Ähnlich besorgt zeigt sich auch der Innsbrucker Hämatologe Richard Greil. In der Forderung der Position A, dass nur "alternativlose hochrangige Forschungsprojekte" gefördert werden sollten, sieht er zudem einen Widerspruch in sich: "Um solche Differenzen zwischen adulten und embryonalen Stammzellen festzustellen, muss man eben beide untersuchen. Jede Forschung an embryonalen Stammzellen ist per se alternativlos."

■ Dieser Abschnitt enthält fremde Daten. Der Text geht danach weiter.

(* ===== verification/AvrHal.v ===== *)
(** * The hardware layer of the AVR processor (hal/avr_hal.c, hal/avr_hal.h)

    A context switch pushes the 32 registers and the status register on the stack of the old
    thread, exchanges the stack pointers and pops what the new thread pushed
    when it was switched away from, or what [HalCreateStackFrame] put there.  The assembly is a list of
    instructions; addresses are 16-bit words, memory is a function from addresses to
    bytes.  The numbers of the bits of device registers come from avr/io.h and are
    parameters. *)

From S2P Require Import Prelude.

Abbreviation w16 := (wrap 16).

(** ** The processor *)

Record CPU := mkCpu { R : list Z; SREG : Z; SP : Z; PC : Z; mem : Z -> Z }.

Inductive instr := PUSH (r : nat) | POP (r : nat) | IN (r : nat) (a : Z) | OUT (a : Z) (r : nat) | RET.

Definition store (a v : Z) (m : Z -> Z) : Z -> Z := fun b => if b =? a then v else m b.

(** The I/O address of the status register. *)
Definition SREG_IO : Z := 63.

(** A push stores below the stack and then moves the stack pointer, a pop moves it first.  The
    high byte of a return address is at the lower address. *)
Definition step_instr (i : instr) (c : CPU) : res CPU :=
  match i with
  | PUSH r => v ← arr_get (R c) (Z.of_nat r); Ok (mkCpu (R c) (SREG c) (w16 (SP c - 1)) (PC c) (store (SP c) v (mem c)))
  | POP r =>
      let sp := w16 (SP c + 1) in
      rs ← arr_set (R c) (Z.of_nat r) (mem c sp); Ok (mkCpu rs (SREG c) sp (PC c) (mem c))
  | IN r a => if a =? SREG_IO then rs ← arr_set (R c) (Z.of_nat r) (SREG c); Ok (mkCpu rs (SREG c) (SP c) (PC c) (mem c)) else Err FMemory
  | OUT a r => if a =? SREG_IO then v ← arr_get (R c) (Z.of_nat r); Ok (mkCpu (R c) v (SP c) (PC c) (mem c)) else Err FMemory
  | RET =>
      let hi := w16 (SP c + 1) in let lo := w16 (SP c + 2) in
      Ok (mkCpu (R c) (SREG c) lo (256 * mem c hi + mem c lo) (mem c))
  end.

Fixpoint exec (code : list instr) (c : CPU) : res CPU :=
  match code with [] => Ok c | i :: code => c ← step_instr i c; exec code c end.

(** r0 to r31. *)
Definition HAL_SAVE_STATE : list instr :=
  [PUSH 0; PUSH 1; PUSH 2; PUSH 3; PUSH 4; PUSH 5; PUSH 6; PUSH 7; PUSH 8; PUSH 9; PUSH 10; PUSH 11; PUSH 12; PUSH 13;
   PUSH 14; PUSH 15; PUSH 16; PUSH 17; PUSH 18; PUSH 19; PUSH 20; PUSH 21; PUSH 22; PUSH 23; PUSH 24; PUSH 25; PUSH 26;
   PUSH 27; PUSH 28; PUSH 29; PUSH 30; PUSH 31; IN 0 0x3F; PUSH 0].

Definition HAL_RESTORE_STATE : list instr :=
  [POP 0; OUT 0x3F 0; POP 31; POP 30; POP 29; POP 28; POP 27; POP 26; POP 25; POP 24; POP 23; POP 22; POP 21; POP 20;
   POP 19; POP 18; POP 17; POP 16; POP 15; POP 14; POP 13; POP 12; POP 11; POP 10; POP 9; POP 8; POP 7; POP 6; POP 5;
   POP 4; POP 3; POP 2; POP 1; POP 0; RET].

(** ** Contexts *)

(** [Stack] is [NULL], 0, in the context of the first thread. *)
Record MACHINE_CONTEXT := mkContext { Stack : Z; High : Z; Low : Z }.

Record HAL := mkHal { cpu : CPU; contexts : gmap Z MACHINE_CONTEXT; ActiveStack : option Z; NextStack : option Z }.

Definition deref (h : HAL) (p : option Z) : res (Z * MACHINE_CONTEXT) :=
  match p with
  | None => Err FNull
  | Some a => match contexts h !! a with Some c => Ok (a, c) | None => Err FMemory end
  end.

Definition HAL_SAVE_SP (c : CPU) (dest : MACHINE_CONTEXT) : MACHINE_CONTEXT := mkContext (SP c) (High dest) (Low dest).
Definition HAL_SET_SP (value : Z) (c : CPU) : CPU := mkCpu (R c) (SREG c) value (PC c) (mem c).

Definition ASSENDING (a b c : Z) : bool := (a <=? b) && (b <=? c).

(** The C statements between the two pieces of assembly leave [used] in the registers and in
    the status register. *)
Definition HalContextSwitch (used : list Z * Z) (h : HAL) : res HAL :=
  c ← exec HAL_SAVE_STATE (cpu h);
  '(a, active) ← deref h (ActiveStack h);
  let active := HAL_SAVE_SP c active in
  let h := mkHal c (<[a := active]> (contexts h)) (ActiveStack h) (NextStack h) in
  _ ← assertr (ASSENDING (Low active) (Stack active) (High active));
  let h := mkHal (cpu h) (contexts h) (NextStack h) None in
  '(_, next) ← deref h (ActiveStack h);
  let c := HAL_SET_SP (Stack next) (mkCpu used.1 used.2 (SP c) (PC c) (mem c)) in
  c ← exec HAL_RESTORE_STATE c;
  Ok (mkHal c (contexts h) (ActiveStack h) (NextStack h)).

Für bioethische Grundsatzdebatten ist also auch in nächster Zeit gesorgt. Bereits die einstimmige Empfehlung der Kommission zur Umsetzung der europäischen Biopatentrichtlinie vom März dieses Jahres hatte so manchen verstört. Doch die eigentlichen Stolpersteine - darunter die Novelle des 1992 beschlossenen Fortpflanzungsmedizingesetzes - stehen den ethischen Pfadfindern politischer und wissenschaftlicher Provenienz noch bevor. Es wird sich zeigen, ob auch dann noch salomonische Lösungen taugen.